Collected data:

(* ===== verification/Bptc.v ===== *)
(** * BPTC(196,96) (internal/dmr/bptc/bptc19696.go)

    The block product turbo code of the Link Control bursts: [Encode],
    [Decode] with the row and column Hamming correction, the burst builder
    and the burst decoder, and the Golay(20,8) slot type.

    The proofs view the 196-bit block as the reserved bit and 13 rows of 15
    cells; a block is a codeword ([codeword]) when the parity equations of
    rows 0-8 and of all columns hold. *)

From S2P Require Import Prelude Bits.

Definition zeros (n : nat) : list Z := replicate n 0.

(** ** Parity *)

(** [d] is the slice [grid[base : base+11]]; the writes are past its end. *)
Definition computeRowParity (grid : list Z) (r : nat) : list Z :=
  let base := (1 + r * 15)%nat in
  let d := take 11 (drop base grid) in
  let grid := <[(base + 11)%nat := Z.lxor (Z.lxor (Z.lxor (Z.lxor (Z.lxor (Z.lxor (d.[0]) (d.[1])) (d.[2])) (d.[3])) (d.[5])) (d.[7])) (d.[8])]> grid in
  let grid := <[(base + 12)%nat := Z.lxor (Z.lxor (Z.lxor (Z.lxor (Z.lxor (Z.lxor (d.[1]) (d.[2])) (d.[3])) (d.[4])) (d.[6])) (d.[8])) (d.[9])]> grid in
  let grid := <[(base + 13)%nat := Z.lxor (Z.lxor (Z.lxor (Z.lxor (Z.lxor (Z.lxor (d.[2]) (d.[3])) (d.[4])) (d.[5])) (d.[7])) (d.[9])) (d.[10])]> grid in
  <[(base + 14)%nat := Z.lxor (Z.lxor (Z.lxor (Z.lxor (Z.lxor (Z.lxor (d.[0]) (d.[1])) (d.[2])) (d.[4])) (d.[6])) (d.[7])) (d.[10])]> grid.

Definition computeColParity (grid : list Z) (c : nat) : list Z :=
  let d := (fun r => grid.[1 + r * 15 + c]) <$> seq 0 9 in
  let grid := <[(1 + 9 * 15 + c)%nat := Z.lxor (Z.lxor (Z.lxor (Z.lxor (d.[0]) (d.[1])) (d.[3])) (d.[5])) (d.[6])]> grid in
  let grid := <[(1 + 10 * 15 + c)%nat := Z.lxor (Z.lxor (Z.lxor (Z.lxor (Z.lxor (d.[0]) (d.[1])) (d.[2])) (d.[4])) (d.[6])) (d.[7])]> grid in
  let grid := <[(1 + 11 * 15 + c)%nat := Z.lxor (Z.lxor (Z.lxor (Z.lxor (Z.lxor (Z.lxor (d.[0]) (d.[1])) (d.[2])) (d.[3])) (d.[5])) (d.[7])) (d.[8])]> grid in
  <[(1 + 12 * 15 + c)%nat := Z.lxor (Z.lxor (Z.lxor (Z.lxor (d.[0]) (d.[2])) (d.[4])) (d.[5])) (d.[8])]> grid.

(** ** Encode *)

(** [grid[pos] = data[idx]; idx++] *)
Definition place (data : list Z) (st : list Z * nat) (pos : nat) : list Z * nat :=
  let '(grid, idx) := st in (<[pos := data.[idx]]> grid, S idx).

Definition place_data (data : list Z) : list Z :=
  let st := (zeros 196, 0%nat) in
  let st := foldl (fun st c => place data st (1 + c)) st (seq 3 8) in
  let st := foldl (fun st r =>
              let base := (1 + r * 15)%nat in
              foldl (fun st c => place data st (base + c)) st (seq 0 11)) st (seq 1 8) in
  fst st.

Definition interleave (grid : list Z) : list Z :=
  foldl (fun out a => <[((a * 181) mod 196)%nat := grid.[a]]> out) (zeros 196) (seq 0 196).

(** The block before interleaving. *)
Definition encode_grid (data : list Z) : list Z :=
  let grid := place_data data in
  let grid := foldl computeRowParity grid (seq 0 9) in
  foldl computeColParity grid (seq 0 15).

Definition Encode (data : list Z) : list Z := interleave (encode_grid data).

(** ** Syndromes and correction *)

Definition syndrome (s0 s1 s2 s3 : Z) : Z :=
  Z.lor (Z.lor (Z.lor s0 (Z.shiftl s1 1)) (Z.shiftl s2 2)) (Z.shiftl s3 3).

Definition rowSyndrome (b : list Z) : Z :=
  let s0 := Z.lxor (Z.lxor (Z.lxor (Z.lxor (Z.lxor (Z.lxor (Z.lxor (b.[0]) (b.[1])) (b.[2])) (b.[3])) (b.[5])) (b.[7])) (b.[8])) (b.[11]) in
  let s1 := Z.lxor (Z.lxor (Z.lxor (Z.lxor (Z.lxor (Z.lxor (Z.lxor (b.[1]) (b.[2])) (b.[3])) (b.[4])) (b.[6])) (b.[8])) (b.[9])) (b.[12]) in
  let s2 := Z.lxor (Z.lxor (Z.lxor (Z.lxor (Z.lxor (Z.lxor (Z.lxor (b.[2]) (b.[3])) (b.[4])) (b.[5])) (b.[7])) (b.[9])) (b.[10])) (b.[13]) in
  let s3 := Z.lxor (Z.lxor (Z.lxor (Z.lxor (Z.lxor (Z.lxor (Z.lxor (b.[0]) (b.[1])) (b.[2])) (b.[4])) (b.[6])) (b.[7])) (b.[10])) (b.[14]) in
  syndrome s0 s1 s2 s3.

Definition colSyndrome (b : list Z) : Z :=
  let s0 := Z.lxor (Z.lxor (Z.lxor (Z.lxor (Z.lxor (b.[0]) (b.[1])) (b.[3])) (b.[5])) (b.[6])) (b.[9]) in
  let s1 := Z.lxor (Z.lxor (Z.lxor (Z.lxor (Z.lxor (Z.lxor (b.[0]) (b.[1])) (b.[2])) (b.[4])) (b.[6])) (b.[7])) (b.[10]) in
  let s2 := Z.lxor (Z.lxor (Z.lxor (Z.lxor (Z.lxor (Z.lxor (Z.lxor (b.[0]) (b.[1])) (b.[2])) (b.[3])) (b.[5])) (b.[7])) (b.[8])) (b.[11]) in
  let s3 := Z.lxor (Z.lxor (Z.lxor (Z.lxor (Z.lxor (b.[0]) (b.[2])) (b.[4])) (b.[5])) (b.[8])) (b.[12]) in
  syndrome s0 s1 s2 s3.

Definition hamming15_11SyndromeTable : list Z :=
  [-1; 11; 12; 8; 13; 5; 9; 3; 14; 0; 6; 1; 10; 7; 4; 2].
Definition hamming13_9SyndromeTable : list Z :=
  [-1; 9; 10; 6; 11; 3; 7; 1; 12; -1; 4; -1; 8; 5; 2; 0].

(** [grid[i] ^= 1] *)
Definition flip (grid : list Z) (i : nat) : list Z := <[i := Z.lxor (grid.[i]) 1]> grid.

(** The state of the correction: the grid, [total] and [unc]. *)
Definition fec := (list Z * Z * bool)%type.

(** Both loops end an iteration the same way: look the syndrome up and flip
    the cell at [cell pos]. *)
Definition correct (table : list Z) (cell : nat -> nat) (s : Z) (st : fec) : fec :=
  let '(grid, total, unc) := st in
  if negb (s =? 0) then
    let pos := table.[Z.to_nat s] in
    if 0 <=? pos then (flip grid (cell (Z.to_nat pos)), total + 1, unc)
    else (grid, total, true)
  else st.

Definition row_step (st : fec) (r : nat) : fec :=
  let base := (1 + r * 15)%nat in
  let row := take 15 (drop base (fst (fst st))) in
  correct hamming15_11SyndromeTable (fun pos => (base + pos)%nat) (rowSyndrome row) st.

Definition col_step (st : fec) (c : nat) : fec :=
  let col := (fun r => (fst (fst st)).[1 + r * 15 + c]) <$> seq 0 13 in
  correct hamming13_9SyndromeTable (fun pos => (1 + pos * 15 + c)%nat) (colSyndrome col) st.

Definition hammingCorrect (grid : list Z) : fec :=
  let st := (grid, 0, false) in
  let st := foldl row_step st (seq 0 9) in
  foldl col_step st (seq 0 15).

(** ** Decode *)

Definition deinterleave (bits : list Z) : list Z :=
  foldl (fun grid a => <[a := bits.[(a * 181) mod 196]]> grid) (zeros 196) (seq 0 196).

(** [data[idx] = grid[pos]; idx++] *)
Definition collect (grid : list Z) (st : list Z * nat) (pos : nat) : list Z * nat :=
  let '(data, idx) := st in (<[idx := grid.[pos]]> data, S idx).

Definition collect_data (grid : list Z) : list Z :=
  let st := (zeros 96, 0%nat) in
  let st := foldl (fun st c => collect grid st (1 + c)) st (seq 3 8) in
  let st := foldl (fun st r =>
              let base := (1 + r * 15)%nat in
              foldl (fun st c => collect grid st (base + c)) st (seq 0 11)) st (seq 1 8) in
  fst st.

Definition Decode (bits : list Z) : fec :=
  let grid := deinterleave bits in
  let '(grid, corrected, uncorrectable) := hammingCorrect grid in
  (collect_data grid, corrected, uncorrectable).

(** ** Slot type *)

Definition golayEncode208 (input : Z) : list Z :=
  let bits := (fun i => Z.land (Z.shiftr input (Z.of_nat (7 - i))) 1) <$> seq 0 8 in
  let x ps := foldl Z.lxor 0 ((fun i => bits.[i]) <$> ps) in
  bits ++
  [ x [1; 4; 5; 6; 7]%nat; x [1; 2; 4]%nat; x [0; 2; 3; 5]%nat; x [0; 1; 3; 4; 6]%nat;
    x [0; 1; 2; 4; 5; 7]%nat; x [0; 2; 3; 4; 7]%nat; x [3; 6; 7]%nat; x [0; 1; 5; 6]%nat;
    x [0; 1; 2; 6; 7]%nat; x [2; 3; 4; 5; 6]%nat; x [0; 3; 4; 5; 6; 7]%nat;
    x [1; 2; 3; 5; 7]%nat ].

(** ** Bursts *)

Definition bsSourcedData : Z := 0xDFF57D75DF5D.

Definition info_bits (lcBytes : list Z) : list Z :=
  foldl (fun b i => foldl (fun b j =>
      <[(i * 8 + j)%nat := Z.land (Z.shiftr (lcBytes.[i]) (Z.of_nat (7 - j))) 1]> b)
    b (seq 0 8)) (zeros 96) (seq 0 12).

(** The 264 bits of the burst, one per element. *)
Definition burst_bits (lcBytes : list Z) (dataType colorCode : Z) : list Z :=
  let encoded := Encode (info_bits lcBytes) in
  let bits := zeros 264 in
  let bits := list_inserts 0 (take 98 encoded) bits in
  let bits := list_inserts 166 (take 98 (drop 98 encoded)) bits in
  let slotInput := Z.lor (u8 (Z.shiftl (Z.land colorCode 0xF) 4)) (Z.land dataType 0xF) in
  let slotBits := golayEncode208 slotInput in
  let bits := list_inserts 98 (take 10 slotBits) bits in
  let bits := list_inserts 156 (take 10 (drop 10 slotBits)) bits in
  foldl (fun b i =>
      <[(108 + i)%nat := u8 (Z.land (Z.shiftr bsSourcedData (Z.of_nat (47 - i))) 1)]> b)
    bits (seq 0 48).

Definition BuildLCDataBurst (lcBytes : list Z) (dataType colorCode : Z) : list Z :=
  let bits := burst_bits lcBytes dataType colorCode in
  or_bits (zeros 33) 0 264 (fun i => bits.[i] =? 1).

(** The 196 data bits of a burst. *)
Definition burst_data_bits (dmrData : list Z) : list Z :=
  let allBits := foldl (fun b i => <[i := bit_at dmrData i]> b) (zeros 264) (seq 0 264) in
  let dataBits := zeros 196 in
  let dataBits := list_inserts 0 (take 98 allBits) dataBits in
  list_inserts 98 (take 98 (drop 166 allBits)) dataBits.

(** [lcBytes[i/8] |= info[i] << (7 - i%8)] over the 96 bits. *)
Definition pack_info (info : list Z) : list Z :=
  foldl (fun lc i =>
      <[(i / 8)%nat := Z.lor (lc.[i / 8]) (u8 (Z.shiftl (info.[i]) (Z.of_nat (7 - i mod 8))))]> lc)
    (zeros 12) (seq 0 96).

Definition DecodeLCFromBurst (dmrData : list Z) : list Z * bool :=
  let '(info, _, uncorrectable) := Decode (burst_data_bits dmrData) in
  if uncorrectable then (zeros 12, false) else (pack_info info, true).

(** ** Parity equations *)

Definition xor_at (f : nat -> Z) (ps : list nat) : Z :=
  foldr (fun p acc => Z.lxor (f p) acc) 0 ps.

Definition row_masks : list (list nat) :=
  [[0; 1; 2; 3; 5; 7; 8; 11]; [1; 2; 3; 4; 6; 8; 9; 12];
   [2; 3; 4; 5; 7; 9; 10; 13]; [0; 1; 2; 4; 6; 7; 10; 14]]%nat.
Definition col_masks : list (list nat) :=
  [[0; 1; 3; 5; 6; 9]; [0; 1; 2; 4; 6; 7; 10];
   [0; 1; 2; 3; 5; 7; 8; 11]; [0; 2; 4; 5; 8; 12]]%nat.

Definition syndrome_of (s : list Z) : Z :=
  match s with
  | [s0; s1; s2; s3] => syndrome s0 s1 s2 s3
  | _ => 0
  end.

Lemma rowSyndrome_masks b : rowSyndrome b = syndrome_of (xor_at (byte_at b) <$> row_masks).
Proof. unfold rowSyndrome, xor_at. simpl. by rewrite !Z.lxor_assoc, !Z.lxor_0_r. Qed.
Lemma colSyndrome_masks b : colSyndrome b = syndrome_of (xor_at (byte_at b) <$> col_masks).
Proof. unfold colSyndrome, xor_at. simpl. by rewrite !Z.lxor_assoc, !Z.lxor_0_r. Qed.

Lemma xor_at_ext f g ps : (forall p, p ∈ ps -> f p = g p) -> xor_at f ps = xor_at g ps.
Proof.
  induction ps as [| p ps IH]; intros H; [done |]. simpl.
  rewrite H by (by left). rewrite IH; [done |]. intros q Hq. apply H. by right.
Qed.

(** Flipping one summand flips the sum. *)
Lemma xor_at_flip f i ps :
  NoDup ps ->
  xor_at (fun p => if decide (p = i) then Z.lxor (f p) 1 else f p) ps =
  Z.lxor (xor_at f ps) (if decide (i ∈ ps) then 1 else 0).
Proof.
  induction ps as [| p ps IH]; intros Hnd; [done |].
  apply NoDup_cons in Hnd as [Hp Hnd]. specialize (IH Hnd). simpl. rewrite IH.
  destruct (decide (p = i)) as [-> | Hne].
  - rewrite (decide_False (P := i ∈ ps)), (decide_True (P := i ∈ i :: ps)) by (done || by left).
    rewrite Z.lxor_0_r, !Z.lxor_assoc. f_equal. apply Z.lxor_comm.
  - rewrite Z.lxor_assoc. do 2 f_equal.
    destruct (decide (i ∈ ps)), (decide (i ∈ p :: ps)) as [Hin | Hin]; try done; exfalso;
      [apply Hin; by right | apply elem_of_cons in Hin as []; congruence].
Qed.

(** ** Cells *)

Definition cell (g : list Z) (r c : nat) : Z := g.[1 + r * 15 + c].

...

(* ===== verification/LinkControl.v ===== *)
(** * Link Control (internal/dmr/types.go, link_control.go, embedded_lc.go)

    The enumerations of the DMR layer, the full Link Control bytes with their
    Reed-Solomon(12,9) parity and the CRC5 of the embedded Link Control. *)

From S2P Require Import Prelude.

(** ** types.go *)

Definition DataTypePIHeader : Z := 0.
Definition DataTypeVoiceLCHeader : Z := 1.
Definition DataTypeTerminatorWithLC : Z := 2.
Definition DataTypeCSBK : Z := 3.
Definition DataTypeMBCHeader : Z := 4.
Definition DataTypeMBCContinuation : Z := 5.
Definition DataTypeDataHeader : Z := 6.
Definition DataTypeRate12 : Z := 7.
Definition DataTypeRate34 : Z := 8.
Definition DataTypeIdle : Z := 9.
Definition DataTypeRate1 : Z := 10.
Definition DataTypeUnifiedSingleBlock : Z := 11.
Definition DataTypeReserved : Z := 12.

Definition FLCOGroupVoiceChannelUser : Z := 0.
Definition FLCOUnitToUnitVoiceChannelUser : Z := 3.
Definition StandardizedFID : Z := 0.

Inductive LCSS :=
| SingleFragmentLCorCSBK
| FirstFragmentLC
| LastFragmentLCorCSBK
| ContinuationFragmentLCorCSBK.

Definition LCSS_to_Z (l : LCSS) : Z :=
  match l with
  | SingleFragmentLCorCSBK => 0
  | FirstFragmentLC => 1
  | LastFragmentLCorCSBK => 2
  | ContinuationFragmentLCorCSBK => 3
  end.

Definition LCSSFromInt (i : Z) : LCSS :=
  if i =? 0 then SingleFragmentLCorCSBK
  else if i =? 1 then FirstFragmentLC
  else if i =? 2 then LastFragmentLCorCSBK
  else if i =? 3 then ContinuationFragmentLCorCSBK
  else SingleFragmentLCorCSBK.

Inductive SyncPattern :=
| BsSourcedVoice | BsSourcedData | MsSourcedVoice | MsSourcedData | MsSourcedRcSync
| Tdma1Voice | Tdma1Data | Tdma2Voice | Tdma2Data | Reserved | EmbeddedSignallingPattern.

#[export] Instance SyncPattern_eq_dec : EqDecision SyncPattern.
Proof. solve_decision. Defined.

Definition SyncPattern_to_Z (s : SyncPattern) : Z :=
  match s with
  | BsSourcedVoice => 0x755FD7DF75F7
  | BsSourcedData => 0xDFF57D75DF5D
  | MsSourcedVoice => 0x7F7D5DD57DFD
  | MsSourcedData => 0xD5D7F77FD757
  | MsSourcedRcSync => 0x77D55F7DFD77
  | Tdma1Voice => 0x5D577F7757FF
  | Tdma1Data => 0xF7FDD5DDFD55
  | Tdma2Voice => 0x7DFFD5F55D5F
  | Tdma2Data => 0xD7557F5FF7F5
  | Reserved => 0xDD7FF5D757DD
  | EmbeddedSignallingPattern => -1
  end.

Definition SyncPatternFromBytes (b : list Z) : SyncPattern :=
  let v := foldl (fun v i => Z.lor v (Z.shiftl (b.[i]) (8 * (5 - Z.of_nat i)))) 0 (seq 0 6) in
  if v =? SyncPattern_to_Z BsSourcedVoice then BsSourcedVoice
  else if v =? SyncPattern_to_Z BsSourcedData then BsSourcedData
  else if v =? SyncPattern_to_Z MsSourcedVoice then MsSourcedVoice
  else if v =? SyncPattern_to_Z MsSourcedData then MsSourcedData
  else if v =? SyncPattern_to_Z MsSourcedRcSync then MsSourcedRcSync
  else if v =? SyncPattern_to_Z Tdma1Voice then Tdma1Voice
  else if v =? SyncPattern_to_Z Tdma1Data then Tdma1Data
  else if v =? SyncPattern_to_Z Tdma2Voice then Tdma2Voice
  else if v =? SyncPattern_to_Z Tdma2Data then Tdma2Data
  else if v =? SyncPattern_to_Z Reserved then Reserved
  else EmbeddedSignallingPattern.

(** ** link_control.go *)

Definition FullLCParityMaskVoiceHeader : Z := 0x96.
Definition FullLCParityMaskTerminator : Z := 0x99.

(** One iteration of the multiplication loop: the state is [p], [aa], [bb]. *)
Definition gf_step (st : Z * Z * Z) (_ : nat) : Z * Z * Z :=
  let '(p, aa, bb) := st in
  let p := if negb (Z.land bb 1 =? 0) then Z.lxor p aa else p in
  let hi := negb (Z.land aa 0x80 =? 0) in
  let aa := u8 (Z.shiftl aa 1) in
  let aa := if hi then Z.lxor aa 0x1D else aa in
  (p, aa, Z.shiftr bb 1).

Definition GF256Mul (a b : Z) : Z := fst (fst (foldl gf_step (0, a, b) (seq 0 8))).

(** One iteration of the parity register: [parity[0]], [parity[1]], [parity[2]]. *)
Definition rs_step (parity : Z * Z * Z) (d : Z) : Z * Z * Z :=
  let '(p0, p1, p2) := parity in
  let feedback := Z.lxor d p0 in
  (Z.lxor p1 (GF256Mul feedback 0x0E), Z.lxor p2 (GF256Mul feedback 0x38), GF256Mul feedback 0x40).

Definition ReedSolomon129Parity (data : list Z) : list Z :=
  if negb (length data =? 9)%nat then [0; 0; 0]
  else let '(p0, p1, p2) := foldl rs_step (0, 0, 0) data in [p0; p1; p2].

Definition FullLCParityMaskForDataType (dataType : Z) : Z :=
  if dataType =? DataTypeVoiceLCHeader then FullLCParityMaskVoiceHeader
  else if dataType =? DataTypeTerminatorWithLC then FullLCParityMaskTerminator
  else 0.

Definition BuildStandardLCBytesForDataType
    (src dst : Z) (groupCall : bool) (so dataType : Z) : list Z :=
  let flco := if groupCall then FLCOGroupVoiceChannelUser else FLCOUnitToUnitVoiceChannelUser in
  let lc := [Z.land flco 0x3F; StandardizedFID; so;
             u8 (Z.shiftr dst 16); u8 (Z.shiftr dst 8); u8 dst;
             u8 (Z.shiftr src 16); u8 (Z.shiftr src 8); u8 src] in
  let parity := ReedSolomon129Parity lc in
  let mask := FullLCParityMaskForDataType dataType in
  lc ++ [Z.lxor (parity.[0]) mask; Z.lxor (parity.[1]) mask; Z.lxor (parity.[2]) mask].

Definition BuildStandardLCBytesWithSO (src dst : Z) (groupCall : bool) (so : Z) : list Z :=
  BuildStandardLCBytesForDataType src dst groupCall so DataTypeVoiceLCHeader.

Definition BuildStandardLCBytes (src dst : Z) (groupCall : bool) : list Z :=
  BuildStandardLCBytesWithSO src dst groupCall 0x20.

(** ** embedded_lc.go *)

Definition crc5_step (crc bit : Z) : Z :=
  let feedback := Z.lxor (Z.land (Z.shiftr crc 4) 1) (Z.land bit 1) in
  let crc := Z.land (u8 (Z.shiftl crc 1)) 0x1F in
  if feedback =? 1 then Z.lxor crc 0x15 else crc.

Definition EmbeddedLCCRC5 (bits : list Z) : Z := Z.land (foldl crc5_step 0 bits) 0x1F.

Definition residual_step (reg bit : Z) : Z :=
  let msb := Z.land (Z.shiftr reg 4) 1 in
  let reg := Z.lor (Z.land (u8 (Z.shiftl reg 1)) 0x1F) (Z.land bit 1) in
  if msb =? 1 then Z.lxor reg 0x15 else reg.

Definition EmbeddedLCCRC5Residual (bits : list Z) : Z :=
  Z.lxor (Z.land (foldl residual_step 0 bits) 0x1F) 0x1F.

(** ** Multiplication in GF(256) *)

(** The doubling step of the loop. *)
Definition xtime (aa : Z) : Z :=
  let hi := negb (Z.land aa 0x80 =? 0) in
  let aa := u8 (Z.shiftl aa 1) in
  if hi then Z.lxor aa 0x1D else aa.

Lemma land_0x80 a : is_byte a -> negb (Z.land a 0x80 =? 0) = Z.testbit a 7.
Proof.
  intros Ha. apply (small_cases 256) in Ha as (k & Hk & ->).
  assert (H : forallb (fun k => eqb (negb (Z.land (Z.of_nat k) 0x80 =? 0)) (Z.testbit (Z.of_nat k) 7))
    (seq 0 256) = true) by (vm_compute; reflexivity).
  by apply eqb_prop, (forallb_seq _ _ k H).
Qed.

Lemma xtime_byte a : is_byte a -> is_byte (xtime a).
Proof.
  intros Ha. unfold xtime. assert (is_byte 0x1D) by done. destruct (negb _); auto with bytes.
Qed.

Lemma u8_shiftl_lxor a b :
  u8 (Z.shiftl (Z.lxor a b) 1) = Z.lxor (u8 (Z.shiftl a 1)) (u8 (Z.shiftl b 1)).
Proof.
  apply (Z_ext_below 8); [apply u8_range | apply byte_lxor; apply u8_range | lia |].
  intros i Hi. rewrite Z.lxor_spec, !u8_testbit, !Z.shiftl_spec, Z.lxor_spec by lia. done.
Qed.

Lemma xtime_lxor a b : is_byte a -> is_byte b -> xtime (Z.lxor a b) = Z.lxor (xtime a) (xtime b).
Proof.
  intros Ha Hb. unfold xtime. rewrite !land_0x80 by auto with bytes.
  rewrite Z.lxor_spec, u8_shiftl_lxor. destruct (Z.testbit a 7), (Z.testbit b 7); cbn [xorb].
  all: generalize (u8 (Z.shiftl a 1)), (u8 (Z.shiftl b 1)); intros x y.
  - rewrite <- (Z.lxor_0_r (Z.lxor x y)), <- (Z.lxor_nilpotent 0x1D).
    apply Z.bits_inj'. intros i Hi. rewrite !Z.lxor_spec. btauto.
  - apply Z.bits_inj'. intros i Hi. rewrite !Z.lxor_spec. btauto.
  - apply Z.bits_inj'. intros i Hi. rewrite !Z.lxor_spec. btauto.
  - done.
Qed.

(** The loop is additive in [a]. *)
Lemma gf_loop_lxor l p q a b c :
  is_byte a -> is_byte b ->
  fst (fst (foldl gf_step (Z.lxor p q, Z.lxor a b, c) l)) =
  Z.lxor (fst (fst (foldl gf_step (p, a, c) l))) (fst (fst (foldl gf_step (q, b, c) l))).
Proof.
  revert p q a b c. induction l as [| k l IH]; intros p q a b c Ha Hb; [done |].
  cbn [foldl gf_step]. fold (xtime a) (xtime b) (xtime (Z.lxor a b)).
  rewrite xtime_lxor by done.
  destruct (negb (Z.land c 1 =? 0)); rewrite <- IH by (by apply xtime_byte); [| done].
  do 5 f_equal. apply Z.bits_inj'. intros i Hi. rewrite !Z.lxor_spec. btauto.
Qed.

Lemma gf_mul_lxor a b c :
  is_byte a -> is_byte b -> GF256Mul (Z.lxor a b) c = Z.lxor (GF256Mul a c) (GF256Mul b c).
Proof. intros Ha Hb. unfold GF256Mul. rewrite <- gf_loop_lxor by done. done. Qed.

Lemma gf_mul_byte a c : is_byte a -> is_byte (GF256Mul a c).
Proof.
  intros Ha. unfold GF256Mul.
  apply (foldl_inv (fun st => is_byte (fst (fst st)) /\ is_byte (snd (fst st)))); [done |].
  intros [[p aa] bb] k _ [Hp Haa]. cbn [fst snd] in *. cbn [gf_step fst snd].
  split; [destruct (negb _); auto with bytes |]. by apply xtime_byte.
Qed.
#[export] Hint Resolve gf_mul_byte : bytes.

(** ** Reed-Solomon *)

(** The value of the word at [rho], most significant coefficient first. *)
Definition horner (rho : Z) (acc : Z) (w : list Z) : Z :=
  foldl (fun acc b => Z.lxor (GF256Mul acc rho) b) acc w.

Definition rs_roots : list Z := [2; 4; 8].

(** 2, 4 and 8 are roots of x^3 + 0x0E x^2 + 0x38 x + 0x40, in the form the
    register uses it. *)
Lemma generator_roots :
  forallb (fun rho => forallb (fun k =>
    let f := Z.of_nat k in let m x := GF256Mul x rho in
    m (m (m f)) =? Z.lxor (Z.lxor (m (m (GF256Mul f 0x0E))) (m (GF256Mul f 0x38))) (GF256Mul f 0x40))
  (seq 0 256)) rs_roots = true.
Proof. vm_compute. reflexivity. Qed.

TASK DIRECTIONS: Given the data above, transcribe exactly the lines from the one containing "(* ===== verification/Bptc.v ===== *)" down to the one containing "(** ** Parity *)", and no others.

EXERCISE ANSWER:
(* ===== verification/Bptc.v ===== *)
(** * BPTC(196,96) (internal/dmr/bptc/bptc19696.go)

    The block product turbo code of the Link Control bursts: [Encode],
    [Decode] with the row and column Hamming correction, the burst builder
    and the burst decoder, and the Golay(20,8) slot type.

    The proofs view the 196-bit block as the reserved bit and 13 rows of 15
    cells; a block is a codeword ([codeword]) when the parity equations of
    rows 0-8 and of all columns hold. *)

From S2P Require Import Prelude Bits.

Definition zeros (n : nat) : list Z := replicate n 0.

(** ** Parity *)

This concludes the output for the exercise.